Gianpaolo nel pomeriggio viene eliminato dal torneo e torna in camera a riposare in vista della nottata di cash game. Anche le scommesse calcistiche non stanno girando granché bene e il viaggio in Montenegro sembra essere sottoposto, almeno per lui, a una varianza che l’ha portato in un territorio negativo. Materazz continua invece a navigare nelle parti alte della classifica.

Verso sera sto sorseggiando un coktail in terrazza, leggendo le avventure di Darko Saric, il montenegrino boss dei boss dei Balcani, quando scoppia una piccola crisi perché l’albergo è in overbooking, avendo promesso le stesse stanze sia a un gruppo di medici del sud Italia sia ai pokeristi del torneo.

Nella hall appare immediatamente Mike con i suoi pantaloncini mimetici e trova a me e a un’altra decina di persone una sistemazione per la notte in un residence dall’altra parte della strada, poi torna a sorvegliare le fasi finali del torneo sparendo in quella che per un istante mi sembra una nuvola di zolfo, ma potrei sbagliarmi.

L’ultimo ricordo che ho del Montenegro sono i tavoli del cash game verso le due di notte.

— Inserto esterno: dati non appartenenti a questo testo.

(* ===== verification/Boot.v ===== *)
(** * What the two commands call while they start, run and stop

    The effects of [cmd/server], [cmd/worker] and the packages they start
    with: files, the maintenance connection and the connection pool, the
    message backends, the listener, the goroutines, the signal. RabbitMQ's
    own calls are embedded as they are. *)

From S2P Require Import Prelude Prog Errors Json Mq Memory Rabbit Nsq Provider Breaker Limiter Compensator Grpc Api Settings.

(** [time.Duration.String]. *)
Definition duration_fraction (digits : nat) (v : Z) : string :=
  let f := v mod 10 ^ Z.of_nat digits in
  if f =? 0 then EmptyString else ("." +:+ string_rev (trim_zeros (string_rev (pad digits f))))%string.

Definition Duration_String (d : Z) : string :=
  let u := Z.abs d in
  let sign := if d <? 0 then "-"%string else EmptyString in
  let scaled digits unit := (strconv_Itoa (u / 10 ^ Z.of_nat digits) +:+ duration_fraction digits u +:+ unit)%string in
  if u =? 0 then "0s"%string
  else if u <? 1000 then (sign +:+ strconv_Itoa u +:+ "ns")%string
  else if u <? 1000000 then (sign +:+ scaled 3%nat (string_of_bytes [194; 181; 115]%N))%string
  else if u <? time_Second then (sign +:+ scaled 6%nat "ms"%string)%string
  else
    let secs := u / time_Second in
    let s := (strconv_Itoa (secs mod 60) +:+ duration_fraction 9 u +:+ "s")%string in
    let mins := secs / 60 in
    let m := if mins =? 0 then EmptyString else (strconv_Itoa (mins mod 60) +:+ "m")%string in
    let h := if mins / 60 =? 0 then EmptyString else (strconv_Itoa (mins / 60) +:+ "h")%string in
    (sign +:+ h +:+ m +:+ s)%string.

Example duration_strings : List.map Duration_String
  [0; 15 * time_Second; 90 * time_Second; 1500000; 3600 * time_Second; 61500000000; 42; -time_Second]
  = ["0s"; "15s"; "1m30s"; "1.5ms"; "1h0m0s"; "1m1.5s"; "42ns"; "-1s"].
Proof. vm_compute. reflexivity. Qed.

(** [pgx.ConnConfig]: the fields the DSN was parsed into, and the database. *)
Record ConnConfig := { CC_parsed : string; CC_Database : string }.

(** What a worker goroutine is built from. *)
Record WorkerDeps := {
  WD_Limiters : Limiters;
  WD_Breakers : Breakers;
  WD_LeaseDuration : Z;
  WD_Compensator : CompensatorConfig;
  WD_Concurrency : Z;
}.

Inductive thread :=
| TEmbeddedWorker (w : WorkerDeps)
| THTTP (addr : string) (readTimeout writeTimeout : Z) (router : Deps) (mcp : option (string * Z))
| TGRPC (server : grpc_server)
| TPublishLoop (interval : Z)
| TLeaseLoop (interval : Z)
| TConsumerLoop.

(** What ends the server's [select]: the context, or a goroutine that
    returned. The HTTP and gRPC goroutines report only while the context is
    alive; the worker's always does, and [cancelled] says what it saw. *)
Inductive wake :=
| WStop
| WHTTP (err : option error)
| WGRPC (err : option error)
| WWorker (err : option error) (cancelled : bool).

Inductive peer := PublisherPeer | ConsumerPeer.

Inductive boot : Type -> Type :=
| BReadFile (path : string) : boot (res string)
| BRandom : boot (res (list N))
| BLogToken (token : string) : boot unit
| BNotifyContext : boot unit
| BStop : boot unit
| BConnectConfig (cfg : ConnConfig) : boot (res unit)
| BConnClose : boot unit
| BDatabaseExists (name : string) : boot (res bool)
| BCreateDatabase (identifier : string) : boot (res unit)
| BOpen (dsn : string) : boot (res unit)
| BDB : boot (res unit)
| BSetMaxOpenConns (n : Z) : boot unit
| BSetMaxIdleConns (n : Z) : boot unit
| BPing : boot (res unit)
| BMigrate : boot (res unit)
| BSQLClose : boot unit
| BAmqp {X} (p : peer) (e : amqp X) : boot X
| BNewProducer (addr : string) : boot (res unit)
| BProducerStop : boot unit
| BNewConsumer (topic channel : string) (cfg : RequeueConfig) : boot (res unit)
| BAddHandlers (n : Z) : boot unit
| BConnectLookupds (addrs : list string) : boot (res unit)
| BConsumerStop : boot unit
| BMemoryNew (b : MemoryBroker) : boot unit
| BMemoryStart (concurrency : Z) : boot (res unit)
| BMemoryClose : boot unit
| BListen (addr : string) : boot (res unit)
| BListenerClose : boot unit
| BGo (t : thread) : boot unit
| BSelect : boot wake
| BDone : boot unit
| BHealthShutdown : boot unit
| BHTTPShutdown (timeout : Z) : boot (res unit)
| BGracefulStop (timeout : Z) : boot bool
| BForceStop : boot unit.

Abbreviation prog := (Prog.prog boot).

(** [if err != nil { return fmt.Errorf(pre + "%w", err) }]; an empty prefix
    returns the error as it is. *)
Definition wrapped (pre : string) (e : error) : error := if string_empty pre then e else EWrap pre e EmptyString.

Definition tried {A B} (p : prog (res A)) (pre : string) (k : A -> prog (res B)) : prog (res B) :=
  (r <- p ;; match r with Ok a => k a | Err e => Ret (Err (wrapped pre e)) end)%prog.

Notation "x <-? p 'or' pre ;; q" := (tried p%prog pre%string (fun x => q%prog))
  (at level 100, p at next level, pre at level 9, right associativity) : prog_scope.

Definition when (b : bool) (p : prog (res unit)) : prog (res unit) := if b then p else Ret (Ok tt).
Definition lift_err (e : option error) : res unit := match e with Some e => Err e | None => Ok tt end.
Definition failure {A} (r : res A) : option error := match r with Ok _ => None | Err e => Some e end.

C’è quello dei tagliagole, dove nessuno si arrischia a sedere, guardando il quale Gianpaolo mi chiede: “Quanto scommetteresti che a quel tavolo non c’è nemmeno una persona che non ha ucciso un uomo?”, e sono costretto ad ammettere che per metterci sopra dei soldi dovrei aggiungere alla descrizione della vittima almeno qualche variabile come “biondo, con studi in Portogallo, Erasmus in Ossezia, in possesso di una collezione di aquiloni giallo canarino, pronuncia le t in modo strano e ha tre capezzoli”. Così, forse, una decina di euro li scommetterei pure, mettendo in conto il rischio di perderli.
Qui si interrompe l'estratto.